September 23, 2005
UPDATE 9/26/05: Pretty good blow-by-blow coverage of the monorail's unraveling in the Seattle Post-Intelligencer on Saturday.
We're not dead yet, proclaims the monorail board.
Just minutes ago, the board unanimously agreed to send the monorail back to the voters this November. This is apparently a last ditch effort to resuscitate the project in the face of stern opposition from the mayor and city council. The new plan may actually be financially viable because it will truncate the full Green Line route: the line would now run from the West Seattle Junction to downtown to Dravus Street in Interbay (between Magnolia and Queen Anne), a rather obvious solution that I've suggested before. (This slightly shortens the West Seattle route and lops off Ballard with the expensive bridge across the ship canal.)
What the heck is going on?
To my list of criticisms of the monorail board, let me now add: politically clueless and frenetic. It didn't exactly take a rocket scientist (or even a monorail planner) to see that city officials were serious about holding the project accountable to a financing plan that could pass a straight-face test. Why the monorail waited until the 13th hour to offer voters a new plan is utterly beyond me.
There is one possible silver lining, however. A shortened monorail line could conceivably be affordable. And the shortened line would still bridge the critical link between West Seattle and downtown. That could help replace lost capacity in the Alaska Way Viaduct, which is looking ever more likely to come down and be replaced by, well, nothing.

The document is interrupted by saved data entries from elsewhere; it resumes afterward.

(** * GlossaryManager: the term store and its analytics

    A shallow embedding of [GlossaryManagerV1.1.py]: the [Term] dataclass,
    the [GlossaryManager] class (the in-memory mapping, its JSON persistence
    and the three analytics functions), and the properties of the
    specification that concern them.

    Conventions of the embedding.
    - A Python [str] is the list of its code points ([pystr]); literals are
      written in UTF-8 and decoded by [txt].
    - Python is dynamically typed.  The two fields [add_term] inspects,
      [term] and [translation], range over [pyval] (a [str], [None] or a
      [bool]; only a [str] has a [strip] method).  The four other persisted
      fields keep their annotated type [str].
    - A [dict] is an association list in insertion order with pairwise
      distinct keys ([dict_ok]); assignment to an existing key keeps its
      position, as in Python.
    - The manager is a state: the mapping, the content of
      [data/terms.json], and a trace of what the user is shown
      ([messagebox.showerror]) and of the calls of [save_terms].
      Operations are computations in a state-and-exception monad [M];
      the answers of the file system and of the clock are arguments. *)

From Stdlib Require Import String Ascii List ZArith NArith Bool Lia.
From Stdlib Require Import DecimalString.
Import ListNotations.

(** ** Python strings *)

Definition pystr := list N.

Definition byte_of (a : ascii) : N := N_of_ascii a.

Fixpoint bytes_of (s : string) : list N :=
  match s with
  | EmptyString => []
  | String a r => byte_of a :: bytes_of r
  end.
Lemma parse_sound d f :
  bytes d → parse_complete_frame d = Some f → wf_frame f ∧ d = encode_frame f.
Proof.
  intros Hb Hp. destruct (parse_is_raw d f Hp) as (len & cmd & dev & pl & lo & hi & -> & Hn & Hle).
  rewrite parse_raw in Hp by done. cbv zeta in Hp.
  unfold raw, bytes in Hb. repeat (apply Forall_cons in Hb as [? Hb]).
  apply Forall_app in Hb as [Hpl Hb]. repeat (apply Forall_cons in Hb as [? Hb]).
  rewrite u16_join_cast in Hp by done.
  destruct (Z.eqb_spec (crc16_modbus (len :: cmd :: dev :: pl)) (lo + 256 * hi)) as [Hc |];
    simplify_eq/=.
  assert (Z.of_nat (length pl) = len) as Hlen by (unfold is_u8 in *; lia).
  split.
  - split; simpl; [done .. | lia |]. unfold frame_body. simpl. by rewrite Hlen.
  - rewrite encode_frame_raw. simpl. by rewrite Hlen, lo8_join, hi8_join by done.
Qed.

(** The receiver's residue test succeeds on every encoded frame. *)
Lemma encode_frame_residue f : wf_frame f → crc16_modbus (drop 2 (encode_frame f)) = 0%Z.
Proof.
  intros Hf. change (drop 2 (encode_frame f))
    with (frame_body f ++ [lo8 (frame_crc f); hi8 (frame_crc f)]).
  rewrite (wf_frame_crc f Hf). apply crc_app_trailer.
Qed.

Lemma encode_frame_bytes f : wf_frame f → bytes (encode_frame f).
Proof.
  intros [Hc Hd Hp Hl Hcrc]. unfold encode_frame, frame_body, bytes.
  rewrite <-app_assoc. repeat apply Forall_cons_2; auto with width;
    try (unfold is_u8, kHeader1, kHeader2; lia).
  apply Forall_app_2; [done |]. auto with width.
Qed.

Lemma burst_same_residue pre a b a' b' post :
  bytes post → is_u8 a → is_u8 b → is_u8 a' → is_u8 b' →
  crc16_modbus (drop 2 (pre ++ [a; b] ++ post)) = 0%Z →
  crc16_modbus (drop 2 (pre ++ [a'; b'] ++ post)) = 0%Z →
  take 2 (pre ++ [a; b] ++ post) = take 2 (pre ++ [a'; b'] ++ post) →
  2 < length (pre ++ post) → a = a' ∧ b = b'.
Proof.
  intros Hp Ha Hb Ha' Hb' H1 H2 Ht Hne. rewrite <-H2 in H1. clear H2.
  destruct pre as [|x [|y pre]]; simplify_eq/=; [done | |].
  - destruct post as [|c post]; [simpl in *; lia |]. apply Forall_cons in Hp as [Hc Hp].
    split; [done |].
    by destruct (crc_burst_inj [] b c b' c post).
  - by apply (crc_burst_inj pre a b a' b' post).
Qed.

(** ** Properties *)

(** C16: Parsing a complete frame is the exact inverse of the wire format: the
    byte strings it accepts are the encodings of well-formed frames, and it
    returns the frame that was encoded. *)
Theorem parse_complete_frame_iff d f :
  bytes d → parse_complete_frame d = Some f ↔ wf_frame f ∧ d = encode_frame f.
Proof.
  intros Hb. split; [by apply parse_sound |]. intros [Hf ->]. by apply parse_encode.
Qed.

(** The sensor frame of the protocol document. *)
Definition doc_frame : Frame :=
  mk_frame 1 16 [0x00; 0xFD; 0x02; 0x60; 0x01; 0x2C; 0x0E; 0x74; 0x00; 0x00; 0x01]%Z 0x584D.

Lemma doc_frame_wf : wf_frame doc_frame.
Proof.
  split; [unfold is_u8; simpl; lia .. | | simpl; lia | vm_compute; reflexivity].
  simpl. unfold bytes. repeat constructor; unfold is_u8; lia.
Qed.

Lemma parse_complete_frame_iff_witness :
  bytes (encode_frame doc_frame) ∧
  (parse_complete_frame (encode_frame doc_frame) = Some doc_frame ↔
   wf_frame doc_frame ∧ encode_frame doc_frame = encode_frame doc_frame).
Proof.
  assert (bytes (encode_frame doc_frame)) as Hb by apply encode_frame_bytes, doc_frame_wf.
  split; [exact Hb |]. exact (parse_complete_frame_iff _ doc_frame Hb).
Defined.

(** C32: A frame in which any two adjacent bytes were altered in transit, be
    they header, length, fields, payload or checksum, is rejected. *)
Theorem corrupted_frame_rejected f pre a b a' b' post :
  wf_frame f → encode_frame f = pre ++ [a; b] ++ post →
  is_u8 a' → is_u8 b' → (a, b) ≠ (a', b') →
  parse_complete_frame (pre ++ [a'; b'] ++ post) = None.
Proof.
  intros Hf He Ha' Hb' Hne. destruct (parse_complete_frame _) as [f' |] eqn:Hp; [exfalso | done].
  pose proof (encode_frame_bytes f Hf) as Hbs. rewrite He in Hbs.
  apply Forall_app in Hbs as [Hpre (Ha & (Hb & Hpost)%Forall_cons)%Forall_cons].
  apply parse_sound in Hp as [Hf' He'].
  2:{ apply Forall_app_2; [done |]. by repeat apply Forall_cons_2. }
  pose proof (encode_frame_residue f Hf) as Hr. rewrite He in Hr.
  pose proof (encode_frame_residue f' Hf') as Hr'. rewrite <-He' in Hr'.
  destruct (burst_same_residue pre a b a' b' post) as [-> ->]; try done.
  - by rewrite <-He, He'.
  - apply (f_equal length) in He. rewrite length_encode_frame in He.
    rewrite !length_app in *. unfold kFixedFieldSize in He. simpl in He. lia.
Qed.

Lemma corrupted_frame_rejected_witness :
  encode_frame doc_frame = take 9 (encode_frame doc_frame) ++ [0x01; 0x2C]%Z
                           ++ drop 11 (encode_frame doc_frame) ∧
  parse_complete_frame (take 9 (encode_frame doc_frame) ++ [0xFF; 0x2D]%Z
                        ++ drop 11 (encode_frame doc_frame)) = None.
Proof.
  split; [vm_compute; reflexivity |].
  apply (corrupted_frame_rejected doc_frame _ 0x01%Z 0x2C%Z).
  - exact doc_frame_wf.
  - vm_compute. reflexivity.
  - unfold is_u8. lia.
  - unfold is_u8. lia.
  - discriminate.
Defined.
Lemma read_some_code c em polls input n buf e :
  read_some c em polls input = Ret (n, buf, e) →
  (n = -1 ∧ buf = []) ∨ (n = Z.of_nat (length buf) ∧ e = em ∧ (length buf <= c)%nat).
Proof.
  unfold read_some. destruct (poll_loop polls) as [[| [] | | m] | |]; try discriminate;
    cbn [mbind exec_bind]; [| | | |];
    try (intros [= <- <- <-]; (by left) || (right; simpl; split_and!; [done | done | lia])).
  destruct input as [l | []]; intros [= <- <- <-];
    (by left) || (right; split_and!; [done | done | rewrite ?length_take; simpl; lia]).
Qed.

Lemma read_some_total c em polls input :
  (∃ r, poll_loop polls = Ret r) → ∃ r, read_some c em polls input = Ret r.
Proof.
  intros [r Hr]. unfold read_some. rewrite Hr.
  destruct r as [| [] | |], input as [| []]; by eexists.
Qed.

(** ** Properties *)

(** [write_all] never sends anything but the given bytes in order. It
    reports success exactly when all of them were taken by the kernel, a failure
    leaves a proper prefix on the line with a message, and it ends as soon as the
    kernel accepts a byte often enough; interrupted and would-block calls are
    retried without bound. *)
Lemma write_all_spec data em script :
  (∀ ok em' line, write_all data em script = Ret (ok, em', line) →
     if ok then line = data ∧ em' = em
     else ∃ k, line = take k data ∧ (k < length data)%nat) ∧
  ((length data <= progress script)%nat → ∃ r, write_all data em script = Ret r) ∧
  (∀ n, data ≠ [] → write_all data em (replicate n (WriteFailed EAGAIN)) = OutOfFuel).
Proof.
  unfold write_all. rewrite write_all_loop_transfer, drop_0. split_and!.
  - intros ok em' line Hw.
    destruct (transfer _ data [] script) as [[e l] | |] eqn:Ht; try discriminate Hw.
    apply transfer_line in Ht as (k & Hk & Hs & Hf). simpl in Hk.
    destruct e; injection Hw as <- <- <-; [split; [by apply Hs | done] | |];
      (exists k; split; [done | by apply Hf]).
  - intros Hp. destruct (transfer_ends serial_retries data [] script Hp) as [[e l] ->].
    destruct e; by eexists.
  - intros n Hne. rewrite write_all_loop_transfer, drop_0.
    destruct data as [| b rest]; [done |]. by rewrite transfer_spins.
Qed.

(** C37: [open_port] on any answers of the system. An unsupported baud rate is
    refused before the device is opened; success leaves a descriptor whose line
    settings are eight data bits, no parity, one stop bit, no flow control and
    non-blocking reads, with both speeds set to the [speed_t] value that stands for the
    requested rate; every failure leaves the port
    closed with a message of its cause, and no branch leaks a descriptor. *)
Theorem open_port_spec `{TerminalLibrary} fd baud o env others :
  owns fd others o → fresh_fd (po_open env) (snd (close_port fd o)) →
  let '(ok, fd', o', em, applied) := open_port fd baud o env in
  owns fd' others o' ∧ is_open fd' = ok ∧
  (ok = true → em = "" ∧ baud ∈ [9600; 19200; 38400; 57600; 115200] ∧
     ∃ tty t speed, po_getattr env = Some tty ∧ applied = Some t ∧ raw_8n1 t ∧
       bits_per_second speed = Some baud ∧
       let set := cfsetospeed speed (cfsetispeed speed (cfmakeraw tty)) in
       c_ispeed t = c_ispeed set ∧ c_ospeed t = c_ospeed set) ∧
  (ok = false → if decide (baud ∈ [9600; 19200; 38400; 57600; 115200])
                then em = po_errno env
                else em = "unsupported baud rate" ∧ applied = None).
Proof.
  intros Ho Hf. pose proof (open_port_owns fd baud o env others Ho Hf) as Hown.
  pose proof (to_speed_supported baud) as Hsp.
  destruct (open_port fd baud o env) as [[[[ok fd'] o'] em] applied] eqn:Hop.
  destruct Hown as [Hown Hok]. split; [done |]. split.
  { unfold is_open. destruct Hok as [Hok Hok'].
    destruct ok, (Z.leb_spec 0 fd') as [Hfd | Hfd]; try done; exfalso.
    - specialize (Hok eq_refl). lia.
    - discriminate (Hok' Hfd). }
  unfold open_port in Hop. destruct (close_port fd o) as [fd0 o0].
  destruct (Z.eqb_spec (to_speed baud) 0) as [Hz | Hnz].
  { injection Hop as <- <- <- <- <-. split; [done |]. intros _.
    rewrite decide_False; [done |]. tauto. }
  pose proof (to_speed_rate baud Hnz) as Hrate. apply Hsp in Hnz. rewrite decide_True by done.
  destruct (po_open env <? 0); [by injection Hop as <- <- <- <- <- |].
  destruct (po_getattr env) as [tty |];
    [destruct (po_setattr_ok env); cbn [negb] in Hop |].
  2, 3: destruct (close_port (po_open env) _); by injection Hop as <- <- <- <- <-.
  injection Hop as <- <- <- <- <-. split; [| done]. intros _. split_and!; try done.
  exists tty, (line_settings (to_speed baud) tty), (to_speed baud).
  split_and!; try done. apply line_settings_8n1.
Qed.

Perhaps instead of funneling billions into substitute road capacity, the city-county-state-feds should consider funding the monorail. If government chips in some money, they could--and should--attach some meaningful strings: namely, better leadership and public oversight. But I suppose I'm just being Pollyanna.
September 20, 2005
Gas Mileage: (More) Truth in Advertising
We previously discussed problems with the way the EPA lets auto manufacturers measure the fuel efficiency of their vehicles. What with all the hullabaloo, the EPA proposed to revise its testing methods by the end of the year so they more resemble the real world. According to the Boston Globe, the three core changes would be to:
- Alter testing to reflect today's more aggressive and high-speed driving habits, as well as address traffic-stifling congestion in cities and expanding suburbs.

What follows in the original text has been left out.